Ia menilai tudingan yang menyebut keterbukaan informasi Pemerintah Provinsi Sulawesi Tengah hanya sebatas jargon tidak tepat. Menurutnya, selain memiliki mekanisme resmi melalui Pejabat Pengelola Informasi dan Dokumentasi (PPID), pemerintah daerah juga membuka ruang komunikasi langsung dengan masyarakat melalui program BERANI Samporoa.
“BERANI Samporoa dibuka selama 24 jam. Masyarakat dapat menyampaikan keluhan, aspirasi, kritik, maupun saran secara langsung melalui WhatsApp di nomor 0811-666-2222. Ini membuktikan bahwa Gubernur Anwar Hafid tidak menutup diri dan justru ingin mendengar langsung suara rakyat,” katanya.
Randir menjelaskan, dalam budaya Kaili, istilah samporoa memiliki makna saling menyapa, saling mendengar, dan membangun komunikasi yang baik. Karena itu, kehadiran kanal BERANI Samporoa dinilai sebagai wujud nyata komitmen pemerintah untuk mendekatkan pelayanan kepada masyarakat.
“Jika pemerintah menyediakan kanal pengaduan dan aspirasi selama 24 jam, lalu masih disebut tertutup, tentu masyarakat bisa menilai sendiri. Sangat disayangkan jika keterbukaan informasi hanya diukur dari ada atau tidaknya balasan komunikasi personal tertentu, padahal ruang komunikasi yang lebih luas sudah tersedia,” ujarnya.

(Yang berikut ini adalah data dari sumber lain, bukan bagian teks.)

(* ===== verification/ResolverFacts.v ===== *)
(** Properties of the resolver: cached routes agree with live observations,
    revisions and versions of an observation only grow, and a watch update
    that arrives during a read-through wins over it. *)

From S2P Require Import Prelude GoStrings Route RouteFacts ExecEndpoint Resolver.
Local Open Scope Z_scope.

Section Facts.
Context (unicode_lower : string → string).
Context (unmarshal_info : string → option InstanceInfo).
Context (unmarshal_entries : string → option (list string)).
Context (unmarshal_exec : string → option instanceExecInfo).
Context (unmarshal_spec : string → option spec).

Abbreviation put := (putLocked unicode_lower unmarshal_info unmarshal_entries unmarshal_exec unmarshal_spec).
Abbreviation del := (deleteLocked unmarshal_info).
Abbreviation events := (applyEvent unicode_lower unmarshal_info unmarshal_entries unmarshal_exec unmarshal_spec).
Abbreviation finish := (refresh_end unicode_lower unmarshal_info unmarshal_entries unmarshal_exec unmarshal_spec).

(** The observation that vouches for a cached route. *)
Definition vouches (o : instanceObservation) (t : Target) : Prop :=
  o_deletedAt o = None ∧ st_Code (info_Status (o_info o)) = StatusRunning ∧
  TenantID (o_info o) ≠ "" ∧ t_Tenant t = TenantID (o_info o) ∧ t_RuntimeID t = RuntimeID (o_info o).

Record resolver_inv (r : InstanceInfoWatchResolver) : Prop := {
  ri_cache : cache_inv (r_cache r);
  ri_live : ∀ k e, routes (r_cache r) !! k = Some e →
    ∃ o, obs_of r (SanitizeID (owner e)) (owner e) = Some o ∧ vouches o (target e);
  ri_ptr : ∀ s id o, obs_of r s id = Some o → (o_ptr o < next_ptr r)%nat;
  ri_keyed : ∀ s id o, obs_of r s id = Some o → s = SanitizeID id ∧ InstanceID (o_info o) = id;
}.

Lemma new_inv : resolver_inv newInstanceInfoWatchResolverWithReader.
Proof.
  split.
  - intros k e Hk. cbn in Hk. by rewrite lookup_empty in Hk.
  - intros k e Hk. cbn in Hk. by rewrite lookup_empty in Hk.
  - intros s id o. unfold obs_of, entries_of. cbn. by rewrite !lookup_empty.
  - intros s id o. unfold obs_of, entries_of. cbn. by rewrite !lookup_empty.
Qed.

Lemma obs_of_set r s id o s' id' :
  obs_of (set_obs r s id o) s' id' =
  if bool_decide (s = s' ∧ id = id') then Some o else obs_of r s' id'.
Proof.
  unfold obs_of, entries_of, set_obs. cbn. destruct (decide (s = s')) as [->|Hs].
  - rewrite lookup_insert_eq. cbn. destruct (decide (id = id')) as [->|Hi].
    + by rewrite lookup_insert_eq, bool_decide_true.
    + by rewrite lookup_insert_ne, bool_decide_false by naive_solver.
  - by rewrite lookup_insert_ne, bool_decide_false by naive_solver.
Qed.

Lemma obs_of_caches r c st s id : obs_of (set_caches r c st) s id = obs_of r s id.
Proof. done. Qed.

Lemma obs_of_remove r s id s' id' :
  obs_of (removeObservationLocked r s id) s' id' =
  if bool_decide (s = s' ∧ id = id') then None else obs_of r s' id'.
Proof.
  unfold obs_of, removeObservationLocked. set (en := delete id (entries_of r s)).
  assert (He : ∀ mm : gmap string (gmap string instanceObservation), default ∅ (mm !! s') = (if bool_decide (s = s') then en else entries_of r s') →
    default ∅ (mm !! s') !! id' =
    (if bool_decide (s = s' ∧ id = id') then None else entries_of r s' !! id')).
  { intros mm ->. destruct (bool_decide (s = s')) eqn:Hs; breflect.
    - subst s'. unfold en. destruct (decide (id = id')) as [->|Hi].
      + by rewrite lookup_delete_eq, bool_decide_true.
      + by rewrite lookup_delete_ne, bool_decide_false by naive_solver.
    - by rewrite bool_decide_false by naive_solver. }
  unfold entries_of at 1. cbn [observations]. apply He. clear He.
  destruct (bool_decide (en = ∅)) eqn:Hen; breflect; destruct (decide (s = s')) as [<-|Hs].
  - rewrite lookup_delete_eq, bool_decide_true by done. cbn. by rewrite Hen.
  - rewrite lookup_delete_ne, bool_decide_false by done. done.
  - by rewrite lookup_insert_eq, bool_decide_true.
  - by rewrite lookup_insert_ne, bool_decide_false by done.
Qed.

Lemma obs_remove_inv r s id :
  resolver_inv r → s = SanitizeID id → resolver_inv (removeObservationLocked r s id).
Proof.
  intros [Hc Hl Hp Hk0] ->. split.
  - unfold removeObservationLocked. cbn. apply (Put_inv _ id [] Hc).
  - intros k e Hk. cbn in Hk.
    pose proof (Put_lookup (r_cache r) id [] k Hc) as Hlk. cbn in Hlk. rewrite Hlk in Hk.
    destruct (routes (r_cache r) !! k) as [e'|] eqn:He; [|done].
    destruct (bool_decide (owner e' = id)) eqn:Ho; [done|]. injection Hk as <-. breflect.
    destruct (Hl k e' He) as (o & Hob & Hv). exists o. split; [|done].
    rewrite obs_of_remove, bool_decide_false by naive_solver. done.
  - intros s' id' o. rewrite obs_of_remove. case_goal; [done|]. apply Hp.
  - intros s' id' o. rewrite obs_of_remove. case_goal; [done|]. apply Hk0.
Qed.

Lemma all_obs_spec r s id o : (s, id, o) ∈ all_obs r ↔ obs_of r s id = Some o.
Proof.
  unfold all_obs, obs_of, entries_of. rewrite list_elem_of_bind. split.
  - intros ([s' en] & Hin & Hs). apply list_elem_of_fmap in Hin as ([id' o'] & [= -> -> ->] & Hi).
    apply elem_of_map_to_list in Hs, Hi. cbn in *. by rewrite Hs.
  - destruct (observations r !! s) as [en|] eqn:Hs; cbn; [|by rewrite lookup_empty]. intros Hi.
    exists (s, en). split; [|by apply elem_of_map_to_list].
    apply list_elem_of_fmap. exists (id, o). split; [done|]. by apply elem_of_map_to_list.
Qed.

Lemma prune_inv r now : resolver_inv r → resolver_inv (pruneLocked r now).
Proof.
  intros Hr. unfold pruneLocked. case_goal; [done|].
  set (r0 := mkResolver _ _ _ _ _ _ _).
  assert (Hr0 : resolver_inv r0) by (destruct Hr; by split).
  apply foldl_inv; [|done]. intros a [[s id] o] Hin Ha. case_goal; [|done].
  apply obs_remove_inv; [done|]. apply all_obs_spec in Hin. by destruct (ri_keyed _ Hr0 _ _ _ Hin).
Qed.

Lemma enforce_inv r : resolver_inv r → resolver_inv (enforceRetentionLimitLocked r).
Proof.
  intros Hr. unfold enforceRetentionLimitLocked. case_goal; [done|].
  apply foldl_inv; [|done]. intros a o _ Ha. by apply obs_remove_inv.
Qed.

(** Retention only drops records. *)
Lemma enforce_sub r s id o :
  obs_of (enforceRetentionLimitLocked r) s id = Some o → obs_of r s id = Some o.
Proof.
  unfold enforceRetentionLimitLocked. case_goal; [done|].
  apply (foldl_inv (λ r', obs_of r' s id = Some o → obs_of r s id = Some o)); [|done].
  intros a x _ Ha Hx. apply Ha. rewrite obs_of_remove in Hx. by case_in Hx.
Qed.

(** Replacing a record and re-publishing the routes of its instance. *)
Lemma set_publish_inv r id o store ts :
  resolver_inv r → InstanceID (o_info o) = id → o_ptr o = next_ptr r →
  Forall (vouches o) ts →
  resolver_inv (set_caches (set_obs r (SanitizeID id) id o) (PutInstance (r_cache r) id ts) store).
Proof.
  intros [Hc Hl Hp Hk] Hid Hptr Hts. split.
  - cbn. by apply Put_inv.
  - intros k e He. cbn in He. rewrite (Put_lookup _ _ _ _ Hc) in He.
    destruct (last _) as [t|] eqn:Hlast.
    + injection He as <-. cbn [owner target]. exists o. rewrite obs_of_caches, obs_of_set, bool_decide_true by done.
      split; [done|]. apply last_filter_elem in Hlast as [Hin _].
      rewrite Forall_forall in Hts. by apply Hts.
    + destruct (routes (r_cache r) !! k) as [e'|] eqn:He'; [|done].
      destruct (bool_decide (owner e' = id)) eqn:Ho; [done|]. injection He as <-. breflect.
      destruct (Hl k e' He') as (o' & Hob & Hv). exists o'. split; [|done].
      rewrite obs_of_caches, obs_of_set, bool_decide_false by naive_solver. done.
  - intros s id' o'. rewrite obs_of_caches, obs_of_set. case_goal; cbn.
    + intros [= <-]. lia.
    + intros Ho. specialize (Hp _ _ _ Ho). lia.
  - intros s id' o'. rewrite obs_of_caches, obs_of_set. case_goal; breflect.
    + intros [= <-]. naive_solver.
    + apply Hk.
Qed.

Lemma delete_inv r now key prev rev :
  resolver_inv r → resolver_inv (del r now key prev rev).
Proof.
  intros Hr. unfold deleteLocked. cbn zeta.
  set (id := rawInstanceID key). case_goal; [done|].
  set (old := match obs_of r (SanitizeID id) id with Some o => o | None => _ end).
  assert (Hid : InstanceID (o_info old) = id).
  { subst old. destruct (obs_of r (SanitizeID id) id) as [o|] eqn:Ho.
    - by destruct (ri_keyed _ Hr _ _ _ Ho).
    - cbn. destruct (prev ≫= unmarshal_info); [|done]. case_goal; [|done]. by breflect. }
  clearbody old. set (o := mkObs _ _ _ _ _).
  match goal with |- resolver_inv (if _ then enforceRetentionLimitLocked ?x else _) =>
    assert (Hx : resolver_inv x) end.
  { change (DeleteInstance (r_cache (set_obs r (SanitizeID id) id o)) id)
      with (PutInstance (r_cache r) id []).
    by apply set_publish_inv. }
  case_goal; [by apply enforce_inv|done].
Qed.

Lemma obs_put_inv r now key value rev :
  resolver_inv r → resolver_inv (put r now key value rev).
Proof.
  intros Hr. unfold putLocked. destruct (unmarshal_info value) as [info|] eqn:Hu; [|by apply delete_inv].
  cbn zeta. set (info' := if bool_decide (InstanceID info = "") then _ else _).
  case_goal; [done|]. set (o := mkObs _ info' _ _ _).
  pose proof (apply_put unicode_lower unmarshal_info unmarshal_entries (r_cache r)
    (mkEvent EventPut key value)) as Hap.
  unfold apply_event in Hap. cbn [ev_kind ev_key ev_value] in Hap.
  change (r_cache (set_obs r (SanitizeID (InstanceID info')) (InstanceID info') o)) with (r_cache r).
  rewrite Hap.
  assert (Hid : event_id unmarshal_info (mkEvent EventPut key value) = InstanceID info').
  { unfold event_id. cbn. rewrite Hu. subst info'. by destruct (bool_decide (InstanceID info = "")). }
  rewrite Hid. apply set_publish_inv; [done|done|done|].
  apply Forall_forall. intros t Ht.
  unfold event_targets in Ht. cbn [ev_kind ev_value] in Ht. rewrite Hu in Ht.
  destruct (_ && _) eqn:Hg; [|by apply not_elem_of_nil in Ht]. breflect.
  assert (Hinf : info_Status info' = info_Status info ∧ TenantID info' = TenantID info ∧
    RuntimeID info' = RuntimeID info) by (subst info'; by case_goal).
  destruct Hinf as (H1 & H2 & H3).
  destruct (ComputeRoutes _ _ info) as [ts|] eqn:Hc; [|by apply not_elem_of_nil in Ht].
  apply list_elem_of_fmap in Ht as (t0 & -> & Ht0).
  unfold vouches. cbn [o_info o_deletedAt o]. rewrite H1, H2, H3.
  do 4 (split; [done|]). cbn. by eapply ComputeRoutes_runtime.
Qed.

Lemma finish_inv r now snap safeID res r' :
  resolver_inv r → finish r now snap safeID res = Ok r' → resolver_inv r'.
Proof.
  intros Hr. unfold refresh_end. destruct res as [key value rev|rev|]; [| |done].
  - case_goal; [by intros [= <-]|]. destruct (unmarshal_info value); [|done].
    case_goal; [done|]. intros Hf. apply Ok_inj in Hf as <-. by apply obs_put_inv.
  - case_goal; [by intros [= <-]|].
    match goal with |- context [foldl ?f r ?l] =>
      assert (Hf : resolver_inv (foldl f r l)) end.
    { apply foldl_inv; [|done]. intros a id _ Ha. destruct (obs_of a safeID id); [|done].
      by apply delete_inv. }
    revert Hf. generalize (foldl (λ r id, match obs_of r safeID id with
      | Some o => del r now (o_key o) None rev | None => r end) r
      (map_to_list (entries_of r safeID)).*1). intros r1 Hr1.
    case_goal; intros Hok; apply Ok_inj in Hok as <-; [|done].
    destruct Hr1 as [Hc Hl Hp Hk]. split; [by apply (Put_inv _ safeID [] Hc)| |exact Hp|exact Hk].
    intros k e He. cbn in He.
    pose proof (Put_lookup (r_cache r1) safeID [] k Hc) as Hlk. cbn in Hlk. rewrite Hlk in He.
    destruct (routes (r_cache r1) !! k) as [e'|] eqn:He'; [|done].
    destruct (bool_decide (owner e' = safeID)); [done|]. injection He as <-. by apply (Hl k).
Qed.

(** ** Reachable resolvers *)

Inductive resolver_op : Type :=
| OpEvent (now : Z) (e : etcd_event)
| OpRefresh (now : Z) (snapshot : gmap string instanceObservation) (safeID : string) (res : read_result)
| OpPrune (now : Z).

Definition resolver_step (r : InstanceInfoWatchResolver) (o : resolver_op) : InstanceInfoWatchResolver :=
  match o with
  | OpEvent now e => events r now e
  | OpRefresh now snap safeID res => match finish r now snap safeID res with Ok r' => r' | Err _ => r end
  | OpPrune now => pruneLocked r now
  end.

Definition resolver_run (ops : list resolver_op) : InstanceInfoWatchResolver :=
  foldl resolver_step newInstanceInfoWatchResolverWithReader ops.

Lemma event_inv r now e : resolver_inv r → resolver_inv (events r now e).
Proof.
  intros Hr. apply prune_inv with (now := now) in Hr. unfold applyEvent.
  destruct e; [by apply obs_put_inv|by apply delete_inv|done].
Qed.

Lemma resolver_run_inv ops : resolver_inv (resolver_run ops).
Proof.
  unfold resolver_run. apply foldl_inv; [|apply new_inv]. intros r o _ Hr. destruct o as [now e|now snap s res|now].
  - by apply event_inv.
  - cbn. destruct (finish r now snap s res) eqn:Hf; [by eapply finish_inv|done].
  - by apply prune_inv.
Qed.

Lemma cached_vouched r key t :
  resolver_inv r → Route.Get (r_cache r) key = Some t →
  ∃ id o, obs_of r (SanitizeID id) id = Some o ∧ vouches o t.
Proof.
  intros Hr Hg. unfold Route.Get in Hg. destruct (routes (r_cache r) !! key) as [e|] eqn:He; [|done].
  injection Hg as <-. destruct (ri_live _ Hr _ _ He) as (o & ? & ?). eauto.
Qed.
Lemma sorted_keys_dom m k : k ∈ getSortedKeys m ↔ is_Some (m !! k).
Proof.
  unfold getSortedKeys. rewrite merge_sort_Permutation, list_elem_of_fmap. split.
  - intros ([k' v] & -> & H%elem_of_map_to_list). eauto.
  - intros [v H]. exists (k, v). by rewrite elem_of_map_to_list.
Qed.

Lemma getMapStr_join m : getMapStr m = Join (map_pieces m ++ [""]) ",".
Proof.
  unfold getMapStr, map_pieces.
  assert (∀ ks s, (∀ k, k ∈ ks → is_Some (m !! k)) →
    foldl (λ str k, match m !! k with
                    | Some v => str +:+ (k +:+ ":" +:+ format_any v +:+ ",")
                    | None => str end) s ks =
    s +:+ Join (((λ k, k +:+ ":" +:+ default "" (format_any <$> m !! k)) <$> ks) ++ [""]) ",") as H.
  { induction ks as [|k ks IH]; intros s Hk; cbn [foldl fmap list_fmap app]; [by rewrite app_nil_r_str|].
    destruct (Hk k) as [v Hv]; [left|]. rewrite Hv. rewrite IH by (intros; apply Hk; by right).
    rewrite Join_cons by (by destruct ks). cbn [fmap option_fmap option_map from_option id].
    by rewrite !app_assoc_str. }
  rewrite H by (intros k; apply sorted_keys_dom). done.
Qed.

Definition clean (c : ascii) (s : string) : Prop := has_byte c s = false.

(** Keys and printed values without the separators. *)
Definition clean_map (m : gmap string any) : Prop :=
  ∀ k v, m !! k = Some v →
    clean ":" k ∧ clean "," k ∧ clean "," (format_any v) ∧ clean "|" k ∧ clean "|" (format_any v).

Lemma map_pieces_clean m : clean_map m → Forall (clean ",") (map_pieces m).
Proof.
  intros Hm. unfold map_pieces. apply Forall_fmap, Forall_forall. intros k Hk%sorted_keys_dom.
  destruct Hk as [v Hv]. destruct (Hm _ _ Hv) as (_ & H1 & H2 & _). unfold compose, clean in *.
  rewrite Hv. cbn [fmap option_fmap option_map from_option id].
  rewrite !has_byte_app, H1, H2. done.
Qed.
(* ===== verification/SchedulerProxy.v ===== *)
(** Package [schedulerproxy]: the registry of FaaS schedulers (proxy.go) and
    the etcd events that maintain it (schedulereventhandler.go), with the key
    parsers of utils/tools.go they call.

    The balancer behind [LBFactory(SimpleHashGeneric)] is the virtual-node ring
    of file HashRing. A [time.Time] is a [Z], the zero time 0. The libruntime
    is only notified; its calls are recorded in [rt_calls]. *)

From S2P Require Import Prelude GoStrings Hashing HashRing Lease.

(** * utils/tools.go: keys of the scheduler registry *)

Record InstanceInfo := MkInfo {
  TenantID : string; FunctionName : string; Version : string;
  InstanceName : string; i_InstanceID : string; Exclusivity : string; Address : string;
}.

Definition moduleSchedulerKeyLen : nat := 7.
Definition functionNameIndex : nat := 6.
Definition leaseIndex : nat := 7.

Definition GetSchedulerInfoFromEtcdKey (path : string) : option InstanceInfo :=
  let elements := Split path "/" in
  if negb (length elements =? moduleSchedulerKeyLen) then None
  else (λ name, MkInfo "0" "faas-scheduler" "latest" name "" "" "")
         <$> elements !! functionNameIndex.

Definition GetInstanceNameFromSchedulerLeaseEtcdKey (path : string) : string * bool :=
  let elements := Split path "/" in
  if negb (length elements =? moduleSchedulerKeyLen + 1) then ("", false)
  else (default "" (elements !! functionNameIndex), true).

Definition ParseLeaseFromSchedulerLeaseEtcdKey (path : string) : string :=
  let elements := Split path "/" in
  if negb (length elements =? moduleSchedulerKeyLen + 1) then ""
  else default "" (elements !! leaseIndex).

(** * proxy.go *)

Record SchedulerNodeInfo := MkNode { n_info : InstanceInfo; UpdateTime : Z }.

Record ProxyManager := MkProxy {
  faasSchedulers : gmap string SchedulerNodeInfo;
  exclusivitySchedulers : gmap string string;
  loadBalance : SimpleCHGeneric;
  RTAPI : bool;
  rt_calls : list (string * string * string);
}.

Definition newSchedulerProxy (rtapi : bool) : ProxyManager :=
  MkProxy ∅ ∅ NewSimpleCHGeneric rtapi [].

(** The call [RTAPI.UpdateSchdulerInfo] when there is a libruntime. *)
Definition notify (im : ProxyManager) (c : string * string * string)
    : list (string * string * string) :=
  if RTAPI im then rt_calls im ++ [c] else rt_calls im.

Definition Add (im : ProxyManager) (node : SchedulerNodeInfo) : ProxyManager :=
  let info := n_info node in
  let op := if bool_decide (i_InstanceID info ≠ "") then "ADD" else "REMOVE" in
  MkProxy (<[InstanceName info := node]> (faasSchedulers im))
    (<[Exclusivity info := InstanceName info]> (exclusivitySchedulers im))
    (if bool_decide (Exclusivity info ≠ "") then loadBalance im
     else sch_Add (loadBalance im) (NodeString (InstanceName info)))
    (RTAPI im) (notify im (InstanceName info, i_InstanceID info, op)).

Definition Exist (im : ProxyManager) (instanceName instanceId : string) : bool :=
  match faasSchedulers im !! instanceName with
  | None => false
  | Some node => bool_decide (i_InstanceID (n_info node) = instanceId)
  end.

Definition ExistInstanceName (im : ProxyManager) (instanceName : string) : bool :=
  bool_decide (is_Some (faasSchedulers im !! instanceName)).

Definition Remove (im : ProxyManager) (info : InstanceInfo) : ProxyManager :=
  match faasSchedulers im !! InstanceName info with
  | None => im
  | Some _ =>
      MkProxy (delete (InstanceName info) (faasSchedulers im))
        (filter (λ kv, kv.2 ≠ InstanceName info) (exclusivitySchedulers im))
        (sch_Remove (loadBalance im) (NodeString (InstanceName info)))
        (RTAPI im) (notify im (InstanceName info, i_InstanceID info, "REMOVE"))
  end.

(** [strings.SplitN(funcKey, "/", 2)[0]]. *)
Definition first_element (funcKey : string) : string :=
  match IndexByte funcKey "/" with Some i => str_take i funcKey | None => funcKey end.

Definition sessionContextOwnerKey (funcKey sessionCtxID : string) : string :=
  first_element funcKey +:+ "/" +:+ funcKey +:+ "/" +:+ sessionCtxID.

(** [lite] is [IsLiteSchedulerEnabled], the environment's flag; a nil option
    is [None]. *)
Definition acquireOwnerKey (lite : bool) (funcKey : string) (option : option AcquireOption)
    : string :=
  match option with
  | None => funcKey
  | Some o =>
      if negb lite then funcKey
      else if EnableSessionCtx o && bool_decide (SessionCtxID o ≠ "")
      then sessionContextOwnerKey funcKey (SessionCtxID o)
      else match InstanceSession o with
           | Some s => if bool_decide (SessionID s ≠ "")
                       then first_element funcKey +:+ "/" +:+ SessionID s
                       else funcKey
           | None => funcKey
           end
  end.

Inductive proxy_error := ErrAllSchedulerUnavailable | ErrNoSchedulerNamed (name : string).

Definition instanceNameToSchedulerNodeInfo (im : ProxyManager) (instanceName : string)
    : option SchedulerNodeInfo :=
  if bool_decide (TrimSpace instanceName = "") then None
  else faasSchedulers im !! instanceName.

(** The answer of a balancer turned into a registered scheduler. *)
Definition named_scheduler (im : ProxyManager) (name : string)
    : res proxy_error SchedulerNodeInfo :=
  if bool_decide (name = "") then Err ErrAllSchedulerUnavailable
  else match instanceNameToSchedulerNodeInfo im name with
       | None => Err (ErrNoSchedulerNamed name)
       | Some node => Ok node
       end.

(** [Next] of the ring answers a string, never nil. *)
Definition getNextScheduler (im : ProxyManager) (funcKey : string) : string :=
  sch_Next (loadBalance im) funcKey.

Definition getSchedulerByHashKey (im : ProxyManager) (hashKey : string)
    : res proxy_error SchedulerNodeInfo :=
  named_scheduler im (getNextScheduler im hashKey).

Definition Get (im : ProxyManager) (funcKey : string) : res proxy_error SchedulerNodeInfo :=
  getSchedulerByHashKey im funcKey.

Definition GetByAcquireOption (lite : bool) (im : ProxyManager) (funcKey : string)
    (o : option AcquireOption) : res proxy_error SchedulerNodeInfo :=
  getSchedulerByHashKey im (acquireOwnerKey lite funcKey o).

Definition getFromExclusivityScheduler (im : ProxyManager) (funcKey : string) : string :=
  match Split funcKey "/" with
  | [tenantID; _; _] => default "" (exclusivitySchedulers im !! tenantID)
  | _ => ""
  end.

Definition GetByInstanceID (im : ProxyManager) (instanceID : string)
    : option SchedulerNodeInfo :=
  instanceNameToSchedulerNodeInfo im instanceID.

(** The inner loop over the schedulers that failed before. *)
Definition expected (v : SchedulerNodeInfo) (unexpected : list SchedulerNodeInfo) : bool :=
  negb (existsb (λ u, bool_decide (i_InstanceID (n_info v) = i_InstanceID (n_info u))
                      && (UpdateTime v - UpdateTime u <=? 0)%Z) unexpected).

Definition allSchedulers (im : ProxyManager) : gmap string SchedulerNodeInfo :=
  foldl (λ m kv, <[InstanceName (n_info kv.2) := kv.2]> m) ∅ (map_to_list (faasSchedulers im)).

Definition tmpHash (im : ProxyManager) (unexpected : list SchedulerNodeInfo) : SimpleCHGeneric :=
  foldl (λ h kv, if expected kv.2 unexpected
                 then sch_Add h (NodeString (InstanceName (n_info kv.2))) else h)
    NewSimpleCHGeneric (map_to_list (allSchedulers im)).

Definition getWithoutUnexpectedSchedulerInfosByKey (im : ProxyManager) (hashKey : string)
    (unexpected : list SchedulerNodeInfo) : res proxy_error SchedulerNodeInfo :=
  match unexpected with
  | [] => getSchedulerByHashKey im hashKey
  | _ => named_scheduler im (sch_Next (tmpHash im unexpected) hashKey)
  end.

Definition GetWithoutUnexpectedSchedulerInfos (im : ProxyManager) (funcKey : string)
    (unexpected : list SchedulerNodeInfo) : res proxy_error SchedulerNodeInfo :=
  getWithoutUnexpectedSchedulerInfosByKey im funcKey unexpected.

Definition GetWithoutUnexpectedSchedulerInfosByAcquireOption (lite : bool) (im : ProxyManager)
    (funcKey : string) (o : option AcquireOption) (unexpected : list SchedulerNodeInfo)
    : res proxy_error SchedulerNodeInfo :=
  getWithoutUnexpectedSchedulerInfosByKey im (acquireOwnerKey lite funcKey o) unexpected.

(** [instances] is the key set of the scheduler instance manager. *)
Definition IsEmpty (instances : gset string) (im : ProxyManager) : bool :=
  negb (existsb (λ kv, bool_decide (i_InstanceID (n_info kv.2) ∈ instances))
          (map_to_list (faasSchedulers im))).

(** [Range] stops at the first match; where two schedulers share an instance
    ID, which one comes first is the map's choice. *)
Definition GetSchedulerByInstanceId (instances : gset string) (im : ProxyManager)
    (instanceId : string) : option SchedulerNodeInfo :=
  if bool_decide (instanceId = "") then None
  else snd <$> head (filter (λ kv, i_InstanceID (n_info kv.2) = instanceId
                                   ∧ i_InstanceID (n_info kv.2) ∈ instances)
                       (map_to_list (faasSchedulers im))).
Definition acquireWithSameSchedulerIdRetry (option : AcquireOption) (schedulerId : string)
    (h : handler) : Datatypes.option string * handler :=
  let env := envs (calls h) in
  match GetSchedulerByInstanceId (instances env) (getProxyManagerByRing env (RingName option))
          schedulerId with
  | None => (Some ("not found scheduler: " +:+ schedulerId +:+ " info"),
             MkHandler (unavailable h) (hashRetry h) None (schedulerInstanceID h) (calls h))
  | Some node =>
      let '(err, h) :=
        Retry (λ h, let '(r, h) := doAcquireInvoke (Address (n_info node)) h in
                    (match r with Ok _ => None | Err e => Some e end, h))
          (λ _, true) 3 None h in
      match err with
      | Some e => (Some e, MkHandler (unavailable h) (hashRetry h) None (schedulerInstanceID h)
                             (calls h))
      | None => (None, h)
      end
  end.

Definition acquireDependOnHash (funcKey : string) (option : AcquireOption) (h : handler)
    : Datatypes.option string * handler :=
  let env := envs (calls h) in
  match GetWithoutUnexpectedSchedulerInfosByAcquireOption (lite env)
          (getProxyManagerByRing env (RingName option)) funcKey (Some option) (unavailable h) with
  | Err e => (Some (proxy_message e),
              MkHandler (unavailable h) false (acquireResponse h) (schedulerInstanceID h) (calls h))
  | Ok node =>
      let h := MkHandler (unavailable h) (hashRetry h) (acquireResponse h)
                 (i_InstanceID (n_info node)) (calls h) in
      let '(r, h) := doAcquireInvoke (Address (n_info node)) h in
      let failed := MkHandler (unavailable h ++ [node]) (hashRetry h) (acquireResponse h)
                      (schedulerInstanceID h) (calls h) in
      match r with
      | Err e => (Some e, failed)
      | Ok resp =>
          if (ErrorCode resp =? ErrFinalized)%Z then (None, failed)
          else if (ErrorCode resp =? AcquireNonOwnerSchedulerErrorCode)%Z then
            acquireWithSameSchedulerIdRetry option (ErrorMessage resp)
              (MkHandler (unavailable h) (hashRetry h) (acquireResponse h)
                 (ErrorMessage resp) (calls h))
          else (None, h)
      end
  end.

Definition start_handler : handler := MkHandler [] true None "" 0.

Definition acquireHandler (funcKey : string) (option : AcquireOption) : res snerror InstanceLease :=
  let '(err, h) := Retry (acquireDependOnHash funcKey option) hashRetry 10 None start_handler in
  match err with
  | Some msg =>
      if bool_decide (msg = AllSchedulerUnavailableErrorMessage)
      then Err (MkSnError code_ErrAllSchedulerUnavailable msg)
      else Err (MkSnError code_ErrInnerCommunication msg)
  | None =>
      match acquireResponse h with
      | None => Err (MkSnError code_ErrInnerCommunication "get acquire response failed")
      | Some resp =>
          if negb (ErrorCode resp =? InsReqSuccessCode)%Z
          then Err (MkSnError (ErrorCode resp) (ErrorMessage resp))
          else
            let l := newInstanceLease (alloc resp) option in
            Ok (MkLease (l_info l) (reportRecord l) (acquireOption l) (claimTime l) (available l)
                  (stopClosed l) (exited l) (beginRelease l) (schedulerInstanceID h)
                  (reacquire l) (l_ringName l))
      end
  end.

Randir juga menyoroti sejumlah program unggulan Pemerintah Provinsi Sulawesi Tengah yang saat ini sedang berjalan. Hingga pertengahan tahun 2026, Program BERANI Cerdas telah diikuti lebih dari 18 ribu putra-putri Sulawesi Tengah yang mendaftar untuk memperoleh bantuan pendidikan.
Sementara itu, Program BERANI Sehat telah membantu masyarakat pemegang KTP Sulawesi Tengah yang belum memiliki BPJS atau mengalami tunggakan iuran agar tetap mendapatkan akses layanan kesehatan.
Di sektor infrastruktur, Program BERANI Lancar terus menunjukkan progres. Pemerintah Provinsi Sulawesi Tengah bahkan berhasil menghimpun komitmen dana Corporate Social Responsibility (CSR) senilai sekitar Rp355 miliar dari 16 perusahaan tambang untuk mendukung pembangunan sejumlah ruas jalan strategis tanpa membebani APBD.
“Ini adalah kerja nyata yang sedang berlangsung. Karena itu mari kita dukung bersama. Kritik tentu diperlukan dalam demokrasi, tetapi jangan sampai hal-hal yang tidak terlalu mendasar justru menciptakan kegaduhan dan mengganggu konsentrasi pembangunan daerah,” tegasnya.
Di akhir pernyataannya, Randir mengajak seluruh masyarakat Sulawesi Tengah untuk terus menjaga persatuan dan semangat Nosarara Nosabatutu.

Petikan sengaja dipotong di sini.